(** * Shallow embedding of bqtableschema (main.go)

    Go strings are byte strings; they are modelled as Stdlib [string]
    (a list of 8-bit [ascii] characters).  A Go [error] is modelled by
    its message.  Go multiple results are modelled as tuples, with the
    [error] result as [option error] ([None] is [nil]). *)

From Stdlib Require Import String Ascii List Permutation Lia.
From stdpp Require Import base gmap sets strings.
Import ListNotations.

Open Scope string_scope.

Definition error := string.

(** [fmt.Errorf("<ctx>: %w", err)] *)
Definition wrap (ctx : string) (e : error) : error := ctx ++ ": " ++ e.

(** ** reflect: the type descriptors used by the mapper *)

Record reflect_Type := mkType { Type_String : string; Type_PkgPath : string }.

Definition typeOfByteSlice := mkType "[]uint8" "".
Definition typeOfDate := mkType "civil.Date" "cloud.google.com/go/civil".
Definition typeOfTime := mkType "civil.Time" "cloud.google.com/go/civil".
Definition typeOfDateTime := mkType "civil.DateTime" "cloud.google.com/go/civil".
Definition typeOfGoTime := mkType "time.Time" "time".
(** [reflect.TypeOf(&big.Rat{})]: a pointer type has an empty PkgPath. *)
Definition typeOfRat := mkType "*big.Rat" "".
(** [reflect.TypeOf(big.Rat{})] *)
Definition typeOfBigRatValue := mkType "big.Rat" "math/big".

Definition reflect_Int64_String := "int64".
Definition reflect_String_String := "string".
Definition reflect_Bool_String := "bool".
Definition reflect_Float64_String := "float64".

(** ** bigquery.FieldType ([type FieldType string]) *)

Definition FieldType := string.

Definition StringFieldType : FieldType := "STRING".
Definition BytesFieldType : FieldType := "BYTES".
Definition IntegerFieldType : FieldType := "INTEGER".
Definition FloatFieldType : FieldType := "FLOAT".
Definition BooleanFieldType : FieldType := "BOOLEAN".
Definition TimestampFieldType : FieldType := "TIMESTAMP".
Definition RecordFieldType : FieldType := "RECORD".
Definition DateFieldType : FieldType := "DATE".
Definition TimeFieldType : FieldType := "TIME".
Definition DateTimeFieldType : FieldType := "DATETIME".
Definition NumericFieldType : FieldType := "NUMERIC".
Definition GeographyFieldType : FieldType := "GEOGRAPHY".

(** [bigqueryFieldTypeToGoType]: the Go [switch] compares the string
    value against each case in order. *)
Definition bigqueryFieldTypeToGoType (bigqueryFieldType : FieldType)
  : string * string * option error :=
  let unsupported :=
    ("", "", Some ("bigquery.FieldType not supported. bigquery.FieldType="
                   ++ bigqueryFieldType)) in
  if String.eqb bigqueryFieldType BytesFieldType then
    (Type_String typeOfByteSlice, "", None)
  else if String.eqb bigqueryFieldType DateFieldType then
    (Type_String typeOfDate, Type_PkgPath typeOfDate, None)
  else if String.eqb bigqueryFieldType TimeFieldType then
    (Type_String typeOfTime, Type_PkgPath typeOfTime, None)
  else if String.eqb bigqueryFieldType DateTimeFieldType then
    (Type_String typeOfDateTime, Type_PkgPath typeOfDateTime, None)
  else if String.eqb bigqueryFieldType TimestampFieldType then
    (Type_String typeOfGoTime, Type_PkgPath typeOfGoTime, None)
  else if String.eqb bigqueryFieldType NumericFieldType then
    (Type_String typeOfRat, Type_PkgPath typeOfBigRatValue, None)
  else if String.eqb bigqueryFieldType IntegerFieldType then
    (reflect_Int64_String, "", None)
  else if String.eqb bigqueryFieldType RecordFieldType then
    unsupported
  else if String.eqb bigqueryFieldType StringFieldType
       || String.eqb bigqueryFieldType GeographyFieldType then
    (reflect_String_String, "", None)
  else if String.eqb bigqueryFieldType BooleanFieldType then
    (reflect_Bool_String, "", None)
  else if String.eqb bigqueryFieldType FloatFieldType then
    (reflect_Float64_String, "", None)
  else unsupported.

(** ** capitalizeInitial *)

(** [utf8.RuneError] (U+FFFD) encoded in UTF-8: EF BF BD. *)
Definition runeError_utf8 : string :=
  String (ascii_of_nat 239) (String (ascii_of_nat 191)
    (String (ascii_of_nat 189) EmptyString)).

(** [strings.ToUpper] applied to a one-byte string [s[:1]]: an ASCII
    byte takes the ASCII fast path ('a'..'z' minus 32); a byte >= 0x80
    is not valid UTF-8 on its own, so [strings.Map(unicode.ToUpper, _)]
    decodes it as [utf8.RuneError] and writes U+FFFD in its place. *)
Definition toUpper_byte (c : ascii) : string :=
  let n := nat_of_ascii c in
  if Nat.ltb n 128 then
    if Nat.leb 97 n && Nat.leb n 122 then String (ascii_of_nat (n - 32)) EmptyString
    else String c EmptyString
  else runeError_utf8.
────────
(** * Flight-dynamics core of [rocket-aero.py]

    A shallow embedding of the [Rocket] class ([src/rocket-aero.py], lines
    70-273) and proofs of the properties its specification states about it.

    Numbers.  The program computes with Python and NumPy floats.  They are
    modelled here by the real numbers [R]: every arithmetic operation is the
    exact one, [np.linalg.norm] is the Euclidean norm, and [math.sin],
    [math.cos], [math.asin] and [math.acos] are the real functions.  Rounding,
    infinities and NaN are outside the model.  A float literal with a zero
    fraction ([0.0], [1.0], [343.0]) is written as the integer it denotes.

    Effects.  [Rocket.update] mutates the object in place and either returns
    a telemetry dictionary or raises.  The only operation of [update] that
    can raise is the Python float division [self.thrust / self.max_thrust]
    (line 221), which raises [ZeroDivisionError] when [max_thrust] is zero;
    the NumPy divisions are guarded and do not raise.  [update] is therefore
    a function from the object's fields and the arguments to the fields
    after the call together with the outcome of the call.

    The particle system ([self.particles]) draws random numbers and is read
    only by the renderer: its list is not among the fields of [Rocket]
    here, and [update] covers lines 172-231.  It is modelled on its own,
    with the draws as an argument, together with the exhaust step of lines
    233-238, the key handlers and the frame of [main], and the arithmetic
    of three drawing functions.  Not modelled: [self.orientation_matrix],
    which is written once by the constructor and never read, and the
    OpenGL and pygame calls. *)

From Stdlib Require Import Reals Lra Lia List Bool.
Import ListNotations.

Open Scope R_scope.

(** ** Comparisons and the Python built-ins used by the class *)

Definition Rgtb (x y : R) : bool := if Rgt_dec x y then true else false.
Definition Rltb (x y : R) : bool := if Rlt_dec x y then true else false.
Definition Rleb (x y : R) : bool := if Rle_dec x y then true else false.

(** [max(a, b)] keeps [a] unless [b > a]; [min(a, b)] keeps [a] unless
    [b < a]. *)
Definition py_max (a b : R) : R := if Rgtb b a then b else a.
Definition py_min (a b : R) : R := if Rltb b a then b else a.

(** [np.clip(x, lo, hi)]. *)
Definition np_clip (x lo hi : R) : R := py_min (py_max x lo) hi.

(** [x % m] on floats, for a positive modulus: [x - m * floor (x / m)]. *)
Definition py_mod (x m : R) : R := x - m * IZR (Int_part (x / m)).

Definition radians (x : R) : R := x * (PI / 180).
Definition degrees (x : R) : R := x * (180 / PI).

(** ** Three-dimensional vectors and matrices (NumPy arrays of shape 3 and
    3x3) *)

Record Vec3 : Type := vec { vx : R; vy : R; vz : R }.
────────
-- Task description --
Please return only the lines above, starting at the line that has "(String (ascii_of_nat 189) EmptyString))." and ending at the line that has "if Nat.ltb n 128 then", keeping both and leaving each one unchanged.

-- Result of the exercise --
    (String (ascii_of_nat 189) EmptyString)).

(** [strings.ToUpper] applied to a one-byte string [s[:1]]: an ASCII
    byte takes the ASCII fast path ('a'..'z' minus 32); a byte >= 0x80
    is not valid UTF-8 on its own, so [strings.Map(unicode.ToUpper, _)]
    decodes it as [utf8.RuneError] and writes U+FFFD in its place. *)
Definition toUpper_byte (c : ascii) : string :=
  let n := nat_of_ascii c in
  if Nat.ltb n 128 then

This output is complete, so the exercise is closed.